Calling this a "transition year" for Kentucky, ESPN analyst Fran Fraschilla saw "Camp Cal" as a sign of Coach John Calipari's relentess effort to make the most of the 2012-13 season.
"John will push and prod this team till the last second of the last game of the season," Fraschilla said. "Then everybody in the Commonwealth will be excited about what's coming next year."
Next season already bursts with expectations given a much-ballyhooed class of freshmen set to arrive next fall: the Harrison twins, James Young, Marcus Lee and Derek Willis. Upon similar foundations the last three seasons, Calipari reintroduced the dominance that had been synonymous with the program.

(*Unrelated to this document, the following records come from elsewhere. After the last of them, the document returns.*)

Lemma rotateAccount_unfold (st : State W) (next : AccountSession) :
  validCredentials st !! nextIndex st = Some next →
  rotateAccount R st =
    match getAccessToken R (client_email (credential next))
            (private_key (credential next)) (rotating st next) with
    | (Ok token, st') =>
        (Ok token,
         mkState (world st')
           (<[nextIndex st := {| credential := credential next;
                                 accessToken := token |}]>
              (validCredentials st'))
           (currentAccountIndex st') (cacheFiles st') (trace st'))
    | other => other
    end.
Proof.
  intros Hnext. unfold rotateAccount, rotating. mrun.
  fold (nextIndex st). rewrite Hnext. simpl.
  destruct (getAccessToken R _ _ _) as [[tok|msg|code|] st']; reflexivity.
Qed.

Lemma rotateAccount_frame (st : State W) :
  (0 < length (validCredentials st))%nat →
  ∃ next evs,
    validCredentials st !! nextIndex st = Some next ∧
    trace (rotateAccount R st).2
      = trace st ++ Console (RotatingTo (client_email (credential next))) :: evs ∧
    silent evs ∧
    currentAccountIndex (rotateAccount R st).2 = nextIndex st ∧
    cacheFiles (rotateAccount R st).2 = cacheFiles st ∧
    (rotateAccount R st).1 ≠ OutOfFuel ∧
    validCredentials (rotateAccount R st).2 =
      match (rotateAccount R st).1 with
      | Ok token =>
          <[nextIndex st := {| credential := credential next;
                               accessToken := token |}]> (validCredentials st)
      | _ => validCredentials st
      end.
Proof.
  intros Hpos.
  destruct (lookup_lt_is_Some_2 _ _ (nextIndex_lt st Hpos)) as [next Hnext].
  exists next.
  rewrite (rotateAccount_unfold st next Hnext).
  destruct (getAccessToken_frame (client_email (credential next))
              (private_key (credential next)) (rotating st next))
    as (evs & Htr & Hsil & Hvc & Hidx & Hcf & Hfuel).
  exists evs.
  destruct (getAccessToken R _ _ _) as [[tok|msg|code|] st']; simpl in *;
    rewrite ?Htr, ?Hvc, ?Hidx, ?Hcf; simpl; rewrite <- ?app_assoc; simpl;
    repeat split; auto; discriminate.
Qed.

Lemma rotateAccount_length (st : State W) :
  (0 < length (validCredentials st))%nat →
  length (validCredentials (rotateAccount R st).2)
    = length (validCredentials st).
Proof.
  intros Hpos.
  destruct (rotateAccount_frame st Hpos) as (next & evs & _ & _ & _ & _ & _ & _ & Hvc).
  rewrite Hvc. destruct (rotateAccount R st).1; auto using length_insert.
Qed.

Lemma rotateAccount_credentials (st : State W) :
  (0 < length (validCredentials st))%nat →
  credential <$> validCredentials (rotateAccount R st).2
    = credential <$> validCredentials st.
Proof.
  intros Hpos.
  destruct (rotateAccount_frame st Hpos)
    as (next & evs & Hnext & _ & _ & _ & _ & _ & Hvc).
  rewrite Hvc. destruct (rotateAccount R st).1; auto.
  rewrite list_fmap_insert. simpl.
  apply list_insert_id. rewrite list_lookup_fmap, Hnext. reflexivity.
Qed.

Lemma Preserved_refl (st : State W) : Preserved R st st.
Proof. split; auto; intros; lia. Qed.

Lemma Preserved_trans (st1 st2 st3 : State W) :
  Preserved R st1 st2 → Preserved R st2 st3 → Preserved R st1 st3.
Proof.
  intros [] []. split; try congruence; auto.
  intros HM. etransitivity; eauto.
Qed.

Lemma poolOk_pos (st : State W) :
  poolOk st → (0 < length (validCredentials st))%nat.
Proof. unfold poolOk. lia. Qed.

Lemma getAccessToken_clock (email key : string) (st : State W) :
  MonotoneClock R →
  clock R (world st) ≤ clock R (world (getAccessToken R email key st).2).
Proof.
  intros HM. unfold getAccessToken.
  destruct (nonEmpty email); simpl; [|mrun; lia].
  destruct (nonEmpty key); simpl; [|mrun; lia].
  mrun. pose proof (authorize_clock R HM email key (world st)) as Hc.
  destruct (authorize R email key (world st)) as [[tok|msg] w]; simpl in *.
  - destruct (truthy tok); simpl; exact Hc.
  - exact Hc.
Qed.

Lemma rotateAccount_preserved (st : State W) :
  poolOk st → Preserved R st (rotateAccount R st).2.
Proof.
  intros Hok. pose proof (poolOk_pos st Hok) as Hpos.
  destruct (rotateAccount_frame st Hpos)
    as (next & evs & Hnext & _ & _ & Hidx & Hcf & _ & _).
  split.
  - now apply rotateAccount_length.
  - now apply rotateAccount_credentials.
  - intros _. unfold poolOk. rewrite Hidx, rotateAccount_length by done.
    now apply nextIndex_lt.
  - exact Hcf.
  - intros HM. rewrite (rotateAccount_unfold st next Hnext).
    pose proof (getAccessToken_clock (client_email (credential next))
                  (private_key (credential next)) (rotating st next) HM) as Hc.
    destruct (getAccessToken R _ _ _) as [[tok|msg|code|] st']; exact Hc.
Qed.

(** C7: a rotation moves the active-session index one step forward modulo
    the number of valid sessions, asks for a fresh token for the session it
    lands on and stores that token in the session's slot of the shared
    list; no session is removed or added, so the size of the pool and the
    credentials it holds, in order, are what they were.  The rotation ends
    as the token request ends: it is made in the state in which the index
    has moved and the rotation line is printed, its result is the result of
    the rotation, and the world and trace it leaves are those the rotation
    leaves.  So when the credential has both fields and the token exchange
    answers with a non-empty token, the rotation returns that token, the
    slot of the session holds it, and the trace shows the rotation line
    followed by the one token exchange; and when the rotation does not
    return, the list is as it was. *)
Theorem rotateAccount_round_robin (st : State W)
    (Hpool : (0 < length (validCredentials st))%nat) :
  let n := length (validCredentials st) in
  let i := ((currentAccountIndex st + 1) mod n)%nat in
  ∃ next,
    let email := client_email (credential next) in
    let key := private_key (credential next) in
    let refreshed token :=
      {| credential := credential next; accessToken := token |} in
    validCredentials st !! i = Some next ∧
    currentAccountIndex (rotateAccount R st).2 = i ∧
    (∀ token,
       (rotateAccount R st).1 = Ok token →
       (getAccessToken R email key (rotating st next)).1 = Ok token ∧
       validCredentials (rotateAccount R st).2 =
         <[i := refreshed token]> (validCredentials st)) ∧
    length (validCredentials (rotateAccount R st).2) = n ∧
    credential <$> validCredentials (rotateAccount R st).2
      = credential <$> validCredentials st ∧
    (rotateAccount R st).1 = (getAccessToken R email key (rotating st next)).1 ∧
    world (rotateAccount R st).2
      = world (getAccessToken R email key (rotating st next)).2 ∧
    trace (rotateAccount R st).2
      = trace (getAccessToken R email key (rotating st next)).2 ∧
    (∀ token,
       complete (credential next) →
       (authorize R email key (world st)).1 = Returns (Some token) →
       nonEmpty token = true →
       (rotateAccount R st).1 = Ok token ∧
       validCredentials (rotateAccount R st).2
         = <[i := refreshed token]> (validCredentials st) ∧
       validCredentials (rotateAccount R st).2 !! i = Some (refreshed token) ∧
       trace (rotateAccount R st).2
         = trace st ++ [Console (RotatingTo email); Authorize email]) ∧
    ((∀ token, (rotateAccount R st).1 ≠ Ok token) →
     validCredentials (rotateAccount R st).2 = validCredentials st).
Proof.
  intros n i.
  destruct (rotateAccount_frame st Hpool)
    as (next & evs & Hnext & _ & _ & Hidx & _ & _ & Hvc).
  pose proof (nextIndex_lt st Hpool) as Hlt.
  exists next. intros email key refreshed.
  split; [exact Hnext|]. split; [exact Hidx|].
  split.
  { intros token Hok. split.
    - revert Hok. rewrite (rotateAccount_unfold st next Hnext).
      fold email key.
      destruct (getAccessToken R email key (rotating st next))
        as [[tok|msg|code|] st']; simpl; congruence.
    - rewrite Hvc, Hok. reflexivity. }
  split; [now apply rotateAccount_length|].
  split; [now apply rotateAccount_credentials|].
  assert (Hends :
    (rotateAccount R st).1 = (getAccessToken R email key (rotating st next)).1 ∧
    world (rotateAccount R st).2
      = world (getAccessToken R email key (rotating st next)).2 ∧
    trace (rotateAccount R st).2
      = trace (getAccessToken R email key (rotating st next)).2).
  { rewrite (rotateAccount_unfold st next Hnext). fold email key.
    destruct (getAccessToken R email key (rotating st next))
      as [[tok|msg|code|] st']; auto. }
  destruct Hends as (Hres & Hworld & Htrace).
  do 3 (split; [assumption|]).
  split.
  - intros token [Hemail Hkey] Hauth Htoken.
    assert (Hget : getAccessToken R email key (rotating st next)
                   = (Ok token,
                      mkState (authorize R email key (world st)).2
                        (validCredentials st) (nextIndex st) (cacheFiles st)
                        ((trace st ++ [Console (RotatingTo email)])
                           ++ [Authorize email]))).
    { unfold getAccessToken. fold email key in Hemail, Hkey.
      rewrite Hemail, Hkey. simpl. unfold rotating. mrun. fold email.
      destruct (authorize R email key (world st)) as [r w].
      simpl in Hauth. subst r. simpl. rewrite Htoken. reflexivity. }
    assert (Hok : (rotateAccount R st).1 = Ok token)
      by (rewrite Hres, Hget; reflexivity).
    split; [exact Hok|].
    assert (Hstored : validCredentials (rotateAccount R st).2
                      = <[i := refreshed token]> (validCredentials st))
      by (rewrite Hvc, Hok; reflexivity).
    split; [exact Hstored|].
    split; [rewrite Hstored; now apply list_lookup_insert_eq|].
    rewrite Htrace, Hget. simpl. now rewrite <- app_assoc.
  - intros Hno. rewrite Hvc.
    destruct (rotateAccount R st).1 as [token|msg|code|]; try reflexivity.
    now destruct (Hno token).
Qed.
(** X15. The list subcommand filters by project exactly when
    [--project] is given and not empty: an empty [--project] lists
    everything, as no [--project] does, by the very same call. *)
Theorem list_filter_flag (a : args) (c : client) :
  command a = Clist ->
  init w initial = (initial, inr c) ->
  exists params,
    trace (final (run' a))
    = [mk_request GET (api_url c +:+ "/tasks") (headers c)
         (Some params) None]
    /\ dict_has_key params "project_id" = truthy (of_opt (project a))
    /\ (forall P, project a = Some P -> P <> "" ->
         params = [("project_id", PStr P)])
    /\ (project a = None \/ project a = Some "" -> params = []).
Proof.
  intros Hc Hi. exists (list_tasks_params (of_opt (project a))).
  split; [|split; [|split]].
  - apply (single_call_trace a c); [exact Hi|].
    unfold cli_call. rewrite Hc. reflexivity.
  - unfold list_tasks_params.
    destruct (truthy (of_opt (project a))); reflexivity.
  - intros P -> HP. unfold list_tasks_params. cbn [of_opt].
    rewrite truthy_str. destruct (String.eqb_spec P ""); [contradiction|].
    reflexivity.
  - intros [->| ->]; reflexivity.
Qed.

Lemma lstrip_clean l : clean_start (lstrip l) = true.
Proof.
  induction l as [|c l IH]; [reflexivity|]. cbn [lstrip].
  destruct (is_space c) eqn:Hc; [exact IH|]. cbn. now rewrite Hc.
Qed.

Lemma clean_start_app l k : l <> [] -> clean_start (l ++ k) = clean_start l.
Proof. destruct l; [contradiction|reflexivity]. Qed.

(** Stripping the start leaves a clean end clean. *)
Lemma lstrip_keeps_end l :
  clean_start (rev l) = true -> clean_start (rev (lstrip l)) = true.
Proof.
  induction l as [|c l IH]; [reflexivity|]. cbn [lstrip].
  destruct (is_space c); [|trivial].
  intros H. apply IH. destruct l as [|c' l]; [reflexivity|].
  cbn [rev] in H. rewrite clean_start_app in H; [exact H|].
  cbn [rev]. intros E. apply app_eq_nil in E. destruct E as [_ E].
  discriminate.
Qed.

Lemma strip_clean s : clean_ends (strip s) = true.
Proof.
  unfold clean_ends, strip.
  rewrite list_ascii_of_string_of_list_ascii, rev_involutive.
  apply andb_true_intro. split.
  - apply lstrip_keeps_end. rewrite rev_involutive. apply lstrip_clean.
  - apply lstrip_clean.
Qed.

(** X16. A token that comes from a secret file has no whitespace at
    either end, so that the newline a file ends with never reaches the
    Authorization header; a token that comes from the environment
    variable is used as it is. *)
Theorem token_whitespace (st st' : state) (c : client) :
  init w st = (st', inr c) ->
  exists t,
    token c = Some t /\ t <> ""
    /\ (truthy (of_opt (environ w "TODOIST_TOKEN")) = true ->
        environ w "TODOIST_TOKEN" = Some t)
    /\ (truthy (of_opt (environ w "TODOIST_TOKEN")) = false ->
        clean_ends t = true).
Proof.
  rewrite init_resolves.
  unfold resolve_in_order, first_match, env_source, file_source.
  destruct (environ w "TODOIST_TOKEN") as [e|]; cbn [of_opt].
  - rewrite truthy_str. destruct (String.eqb_spec e "") as [->|He].
    + cbn [negb].
      destruct (fs w ("/run/secrets/" +:+ "todoist_token")) as [[x| |]|];
        [| discriminate | discriminate |].
      * destruct (String.eqb_spec (strip x) ""); [discriminate|].
        intros [= <- <-]. exists (strip x). repeat split; try discriminate.
        -- assumption.
        -- intros _. apply strip_clean.
      * destruct (fs w ("/run/secrets/" +:+ "TODOIST_TOKEN")) as [[x| |]|];
          [| discriminate | discriminate | discriminate].
        destruct (String.eqb_spec (strip x) ""); [discriminate|].
        intros [= <- <-]. exists (strip x). repeat split; try discriminate.
        -- assumption.
        -- intros _. apply strip_clean.
    + cbn [negb]. destruct (String.eqb_spec e ""); [contradiction|].
      intros [= <- <-]. exists e. repeat split; try discriminate.
      assumption.
  - destruct (fs w ("/run/secrets/" +:+ "todoist_token")) as [[x| |]|];
      [| discriminate | discriminate |].
    + destruct (String.eqb_spec (strip x) ""); [discriminate|].
      intros [= <- <-]. exists (strip x). repeat split; try discriminate.
      * assumption.
      * intros _. apply strip_clean.
    + destruct (fs w ("/run/secrets/" +:+ "TODOIST_TOKEN")) as [[x| |]|];
        [| discriminate | discriminate | discriminate].
      destruct (String.eqb_spec (strip x) ""); [discriminate|].
      intros [= <- <-]. exists (strip x). repeat split; try discriminate.
      * assumption.
      * intros _. apply strip_clean.
Qed.
(** [json.dumps(v)] goes through: a model instance or a [datetime] left in
    [v] makes it raise [TypeError]. *)
Fixpoint serialisable (v : pyval) : bool :=
  match v with
  | VNone | VBool _ | VInt _ | VStr _ => true
  | VList l => forallb serialisable l
  | VDict d => forallb (fun kv => serialisable (snd kv)) d
  | VObj _ _ | VDatetime _ => false
  end.

(** [json.dumps(v, indent=4)]; the text goes into a log message only and is
    not kept. *)
Definition json_dumps (v : pyval) : result unit :=
  if serialisable v then Ok tt else Raise TypeError.

Section Lifecycle.
Variable h : Helper.
Let c := client h.

(** Computations over the world that may raise. *)
Definition M (A : Type) : Type := world c -> result A * world c.

Definition ret {A : Type} (a : A) : M A := fun w => (Ok a, w).
Definition raise {A : Type} (e : exn) : M A := fun w => (Raise e, w).
Definition lift {A : Type} (r : result A) : M A := fun w => (r, w).
Definition bind {A B : Type} (m : M A) (k : A -> M B) : M B :=
  fun w => match m w with
           | (Ok a, w') => k a w'
           | (Raise e, w') => (Raise e, w')
           end.

(** [try: m  except ApiException as exc: handler(exc)] *)
Definition catch_api {A : Type} (m : M A) (handler : ApiException -> M A)
    : M A :=
  fun w => match m w with
           | (Raise (ApiExc exc), w') => handler exc w'
           | r => r
           end.

(** A call of a bound method of the client library. *)
Definition call (m : string * string) (args : list pyval) (body : bool)
    : M pyval :=
  fun w =>
    let (r, s') := invoke c (fst m) (snd m) args body (srv w) in
    (r, MkWorld s' (log w ++ [Called (fst m) (snd m) args body])%list).

(** [time.sleep(secs)] *)
Definition sleep (secs : Z) : M unit :=
  fun w => (Ok tt, MkWorld (elapse c secs (srv w)) (log w ++ [Slept secs])%list).
End Lifecycle.
Arguments ret {h A} a.
Arguments raise {h A} e.
Arguments lift {h A} r.
Arguments bind {h A B} m k.
Arguments catch_api {h A} m handler.

Declare Scope m_scope.
Delimit Scope m_scope with m.
Notation "x <-- m ;; k" := (bind m (fun x => k))
  (at level 61, m at next level, right associativity) : m_scope.

Section Operations.
Variable h : Helper.
Let c := client h.
Local Open Scope m_scope.

(** [__lookup_method] *)
Definition lookup_method (operation : string) (namespace : pyval)
    : result (string * string) :=
  let method_name :=
    operation ++ (if truthy namespace then "_namespaced_" else "_") ++ kind h in
  let apis := (filter VERSION_RX_search (dir_apis c) ++ ["OapiApi"])%list in
  match find (fun api => has_method c api method_name) apis with
  | Some api => Ok (api, method_name)
  | None =>
      let msg := if negb (truthy namespace)
                 then "Did you forget to include the namespace?" else "" in
      Raise (OpenShiftExc
               (MkOpenShiftException
                  (VStr ("Error: method " ++ method_name
                         ++ " not found for model " ++ kind h ++ ". " ++ msg))
                  None))
  end.
Lemma hof_update_len (pop : list Individual) (h h' : HallOfFame) :
  hof_update h pop = Ok h' ->
  maxsize h' = maxsize h /\ (pop <> [] \/ items h <> [] -> items h' <> []) /\
  (0 <= maxsize h -> hof_len h <= maxsize h -> hof_len h' <= maxsize h).
Proof.
  unfold hof_update. destruct pop as [|first t].
  - intros H. injection H as <-. repeat split; auto. intros [H|H]; auto.
  - apply hof_update_from_len.
Qed.

Section Archive.

Context {rng : Type}.
Variable toolbox : Toolbox rng.
Variable cxpb : Q.
Variable save_mutpb : Q.
Variable stuck : Z * option string.

Local Abbreviation body := (generation toolbox cxpb save_mutpb stuck).
Local Abbreviation branch := (dispatch toolbox stuck).
Local Abbreviation decayed := (decay save_mutpb).

(** The archive at the end of the body: the updated one, or the one the
    branch left when the body raised before the update was done. *)
Lemma vary_and_record_archive (gen : Z) (ev : string) (s : State rng) :
  let st := vary_and_record toolbox cxpb gen ev s in
  (exists merged,
     hof_update (halloffame s) merged = Ok (halloffame (step_state st)) /\
     match st with Fail _ _ => True | _ => merged <> [] end) \/
  (halloffame (step_state st) = halloffame s /\ exists e x, st = Fail e x).
Proof.
  unfold vary_and_record. destruct (offspring s) as [pool|]; [|right; simpl; eauto].
  destruct (varAnd toolbox (random s) pool cxpb (mutpb s)) as [varied r].
  destruct (hof_update _ _) as [hof'|e] eqn:Hupd; [|right; simpl; eauto].
  destruct (stats_compile _) as [[m a]|e] eqn:Hstats; [|left; simpl; eauto].
  apply stats_compile_Ok in Hstats. destruct Hstats as [Hne _].
  destruct (logbook_min _) as [new_min|e]; [|left; simpl; eauto].
  destruct (new_min =? 0); left; simpl; eauto.
Qed.

(** The archive after the branch: untouched, or cleared by a strike. *)
Lemma dispatch_archive (x : State rng) :
  let s1 := fst (branch x) in
  maxsize (halloffame s1) = maxsize (halloffame x) /\
  (halloffame s1 = halloffame x \/
   items (halloffame s1) = [] /\ snd (branch x) = Comet_Strike).
Proof.
  destruct (dispatch_cases toolbox stuck x)
    as [[_ E] | [(_ & _ & _ & E) | [(_ & _ & _ & E) | (_ & _ & _ & E)]]];
    cbv zeta; rewrite E; clear E.
  - unfold normal_selection. destruct (select _ _ _ _). simpl. auto.
  - unfold comet_strike. destruct (populationCreator _ _ _). simpl. auto.
  - simpl. auto.
  - simpl. auto.
Qed.

Lemma hof_len_pos (h : HallOfFame) : items h <> [] -> 1 <= hof_len h.
Proof. unfold hof_len. destruct (items h); [contradiction|simpl; lia]. Qed.

Lemma body_filled (K : Z) (gen : Z) (s : State rng) :
  0 <= K -> filled K (halloffame s) ->
  let s1 := fst (branch (decayed s)) in
  let st := body gen s in
  hof_len (halloffame s1) <= K /\
  (items (halloffame s1) = [] -> snd (branch (decayed s)) = Comet_Strike) /\
  maxsize (halloffame (step_state st)) = K /\
  hof_len (halloffame (step_state st)) <= K /\
  match st with Fail _ _ => True | _ => filled K (halloffame (step_state st)) end.
Proof.
  intros HK (Hmax & Hlo & Hhi) s1 st.
  destruct (decay_fields save_mutpb s) as (_ & _ & Dh & _).
  destruct (dispatch_archive (decayed s)) as (Hm1 & Hh1). fold s1 in Hm1, Hh1.
  rewrite Dh in Hm1, Hh1.
  assert (Hb1 : hof_len (halloffame s1) <= K).
  { destruct Hh1 as [-> | [E _]]; [assumption|]. unfold hof_len. rewrite E. simpl. lia. }
  split; [exact Hb1|]. split.
  { intros E. destruct Hh1 as [Hsame | [_ Hev]]; [|exact Hev].
    rewrite Hsame in E. unfold hof_len in Hlo. rewrite E in Hlo. simpl in Hlo. lia. }
  subst st. rewrite generation_unfold. fold s1.
  destruct (vary_and_record_archive gen (snd (branch (decayed s))) s1)
    as [(merged & Hupd & Hne) | (Hsame & e & x & E)].
  - destruct (hof_update_len _ _ Hupd) as (Hm & Hnonempty & Hb).
    rewrite Hm1, Hmax in Hm, Hb. specialize (Hb HK Hb1).
    split; [exact Hm|]. split; [exact Hb|].
    destruct (vary_and_record toolbox cxpb gen _ s1); auto;
      (split; [exact Hm|]); (split; [|exact Hb]);
      apply hof_len_pos, Hnonempty; now left.
  - rewrite E in *. simpl in *. rewrite Hsame. rewrite Hm1, Hmax. auto.
Qed.

(** C7.  At the end of generation 0 and of every later generation the
    archive holds at least one and at most [hall_of_fame_size] entries; so
    it does after the branch of the next generation, except that a Comet
    Strike has then emptied it; and so it does where the body of that
    generation ends, refilled by the update of the same generation when the
    body completes (falls through or breaks). *)
Theorem halloffame_bounded pop0 K r n s :
  0 <= K -> reached toolbox cxpb save_mutpb stuck pop0 K r n s ->
  let s1 := fst (branch (decayed s)) in
  let st := body (Z.of_nat n + 1) s in
  filled K (halloffame s) /\
  hof_len (halloffame s1) <= K /\
  (items (halloffame s1) = [] -> snd (branch (decayed s)) = Comet_Strike) /\
  hof_len (halloffame (step_state st)) <= K /\
  match st with Fail _ _ => True | _ => filled K (halloffame (step_state st)) end.
Proof.
  intros HK (s0 & E0 & Ha) s1 st.
  assert (H0 : filled K (halloffame s0)).
  { unfold generation0 in E0.
    destruct (hof_update _ _) as [hof'|] eqn:Hupd; [|discriminate].
    destruct (stats_compile _) as [[m a]|] eqn:Hstats; [|discriminate].
    injection E0 as <-. simpl.
    apply stats_compile_Ok in Hstats. destruct Hstats as [Hne _].
    destruct (hof_update_len _ _ Hupd) as (Hm & Hnonempty & Hb). simpl in Hm, Hb.
    split; [exact Hm|]. split; [apply hof_len_pos, Hnonempty; now left|].
    apply Hb; [exact HK|]. unfold hof_len. simpl. exact HK. }
  assert (Hs : filled K (halloffame s)).
  { clear st s1 E0. revert Ha H0. generalize 1 as gen. revert s0.
    induction n as [|n IH]; intros s0 gen; simpl.
    - intros H. now injection H as <-.
    - intros H Hf. pose proof (body_filled gen s0 HK Hf) as (_ & _ & _ & _ & Hnext).
      destruct (body gen s0) as [s'| |]; try discriminate.
      simpl in Hnext. now apply (IH s' (gen + 1)). }
  split; [exact Hs|].
  destruct (body_filled (Z.of_nat n + 1) s HK Hs) as (H1 & H2 & _ & H3 & H4).
  auto.
Qed.

End Archive.

Lemma halloffame_bounded_witness :
  (1 <= hof_len (halloffame (Runs.strike_at 3)) <= 3) /\
  items (halloffame (fst (dispatch Scenario.flat (1, Some Comet_Strike)
                                   (decay (1 # 5) (Runs.strike_at 3))))) = [] /\
  (1 <= hof_len (halloffame (Runs.strike_at 4)) <= 3).
Proof.
  assert (Hreach : reached Scenario.flat (9 # 10) (1 # 5) (1, Some Comet_Strike)
                     Runs.clones 3 100 3 (Runs.strike_at 3)).
  { eexists. split; vm_compute; reflexivity. }
  assert (Hnext : generation Scenario.flat (9 # 10) (1 # 5) (1, Some Comet_Strike)
                    (Z.of_nat 3 + 1) (Runs.strike_at 3) = Next (Runs.strike_at 4)).
  { vm_compute; reflexivity. }
  assert (HK : 0 <= 3) by discriminate.
  destruct (halloffame_bounded HK Hreach) as ((_ & Hs) & _ & _ & _ & Hend).
  rewrite Hnext in Hend. destruct Hend as (_ & Hs').
  split; [exact Hs|]. split; [vm_compute; reflexivity|exact Hs'].
Defined.

(* ------------------------------------------------------------------ *)
(** ** Whole runs *)

Section WholeRuns.

Context {rng : Type}.
Variable toolbox : Toolbox rng.
Variable cxpb : Q.
Variable save_mutpb : Q.
Variable stuck : Z * option string.
Hypothesis laws : ToolboxLaws toolbox.

Local Abbreviation f := (evaluate toolbox).
Local Abbreviation body := (generation toolbox cxpb save_mutpb stuck).
Local Abbreviation branch := (dispatch toolbox stuck).
Local Abbreviation decayed := (decay save_mutpb).
Local Abbreviation ea := (eaSimpleWithElitism toolbox cxpb save_mutpb stuck).

(** The three ways the body ends from a state between generations. *)
Lemma body_cases (gen : Z) (s : State rng) :
  Inv toolbox s -> Ctl s ->
  (exists s', body gen s = Next s' /\ Inv toolbox s' /\ Ctl s' /\ last_min s' <> None) \/
  (exists s' r, body gen s = Break s' /\ Inv toolbox s' /\
     logbook s' = (logbook s ++ [r])%list /\
     rec_shock_event r = Some (snd (branch (decayed s))) /\
     logbook_min (logbook s') = Ok 0) \/
  (exists s', body gen s = Fail UnboundLocalError s' /\
     logbook s' = logbook s /\ last_min s = None /\ fst stuck < 0).
Proof.
  intros HI HC.
  destruct (generation_spec cxpb save_mutpb stuck laws gen HI HC)
    as [[Enone E] | (pool & hof' & m & a & nm & _ & _ & _ & Hmin & E & HI' & HC' & _)].
  - right. right. eexists. split; [exact E|].
    destruct (dispatch_mid save_mutpb stuck laws HI HC)
      as (_ & Ml & _ & _ & _ & _ & _ & _ & _ & _ & Mnone & _).
    split; [exact Ml|]. now apply Mnone.
  - cbv zeta in *. destruct (nm =? 0) eqn:Ez.
    + apply Z.eqb_eq in Ez. subst nm. right. left.
      eexists _, _. split; [exact E|]. split; [exact HI'|]. simpl.
      split; [reflexivity|]. split; [reflexivity|exact Hmin].
    + apply Z.eqb_neq in Ez. left. eexists. split; [exact E|].
      split; [exact HI'|]. split; [exact (HC' Ez)|]. simpl. discriminate.
Qed.

(** The invariants at the end of the call, when it returns. *)
Lemma loop_mono (n : nat) (gen : Z) (s : State rng) :
  Inv toolbox s -> Ctl s ->
  log_mono (outcome_logbook (loop toolbox cxpb save_mutpb stuck n gen s)).
Proof.
  intros HI HC.
  destruct (loop_cases toolbox cxpb save_mutpb stuck n gen s)
    as [(s' & Ha & ->) | [(k & s1 & s' & _ & Ha & Hb & ->)
                         | (k & s1 & e & s' & _ & Ha & Hb & ->)]]; simpl.
  - apply (after_inv cxpb save_mutpb stuck laws n gen HI HC Ha).
  - destruct (after_inv cxpb save_mutpb stuck laws k gen HI HC Ha) as (HI1 & HC1 & _).
    destruct (body_cases (gen + Z.of_nat k) HI1 HC1)
      as [(x & E & _) | [(x & r & E & HI' & _) | (x & E & _)]];
      rewrite E in Hb; try discriminate.
    injection Hb as <-. apply (inv_mono HI').
  - destruct (after_inv cxpb save_mutpb stuck laws k gen HI HC Ha) as (HI1 & HC1 & _).
    destruct (body_cases (gen + Z.of_nat k) HI1 HC1)
      as [(x & E & _) | [(x & r & E & _) | (x & E & El & _)]];
      rewrite E in Hb; try discriminate.
    injection Hb as _ <-. rewrite El. apply (inv_mono HI1).
Qed.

Questions about experience, depth and point guard play contribute to UK's 5-3 win-loss record so far, Fraschilla said.
After attributing a middling second half against Samford on Tuesday to poor conditioning, Calipari announced an upcoming three-week period devoted to fitness. This time period, which Calipari dubbed "Camp Cal," got a different label from Fraschilla.
"Crisis management," he called it. "... It's the perfect time for Cal to teach some of these young players that they don't know what they don't know."
Fraschilla divided all players into three categories: Those who know how to approach basketball, those who don't and those who don't know that they don't know.
"You can coach the second kind," he said.
In that context, Camp Cal is a re-education camp designed to make the UK players more aware of what it will take to be successful.
Another ESPN analyst, Jay Bilas, saw Kentucky's start to this season as a reflection of college basketball's present dependence on freshmen. Fluctuations are to be expected.
"This is not some sort of odd situation," he said. "(Calipari) had an odd situation the last three years. It's remarkable what those teams did. ...
"So having a team go through some growing pains seems unusual given what he's done, but it's not unusual. It's going on everywhere."
In a sense, Kentucky is a victim of its own success, Fraschilla said. So many one-and-done players left UK relatively depleted.
"Kentucky lost so many draft picks, even John couldn't keep up with filling the cupboard," he said.
Camp Cal can help make guards Ryan Harrow and Archie Goodwin more productive, Fraschilla said. Alex Poythress, whom the ESPN analyst likened to former Alabama star Antonio McDyess, and Nerlens Noel can become better.
"You don't have to be a savant to figure all this out," Fraschilla said.
Given UK's scarcity of veteran leadership, Fraschilla saw Calipari having to fill the roles of coach and captain. Presumably, being director of Camp Cal adds another duty.
"The hardest part of coaching a young team," Fraschilla said of Calipari being coach and captain. "Oftentimes, you coach through your veterans."
A leader in the mold of Michael Kidd-Gilchrist has not yet emerged. So, Fraschilla noted, "all the leadership has to come through (Calipari). That's very draining."
Fraschilla and Bilas saw Kentucky capable of making a significant splash this season.
"This team isn't a lost cause," Bilas said "They have really good players and good talent.
"And there's no great team out there, so there's time for them to continue to get better. I don't count them out."
Neither does Fraschilla, who termed the Southeastern Conference as no more than "four quality teams and a whole lot of mediocrity."
Fraschilla speculated Kentucky could be a contender for the SEC championship and possibly advance as far as the Sweet 16 round of the NCAA Tournament.
"A minor blip," he called such a destiny for Kentucky this season, "and the rest is history."
The rest would begin in 2013-14 with Kentucky again a dominant team.
"I don't see the train slowing down," Fraschilla said.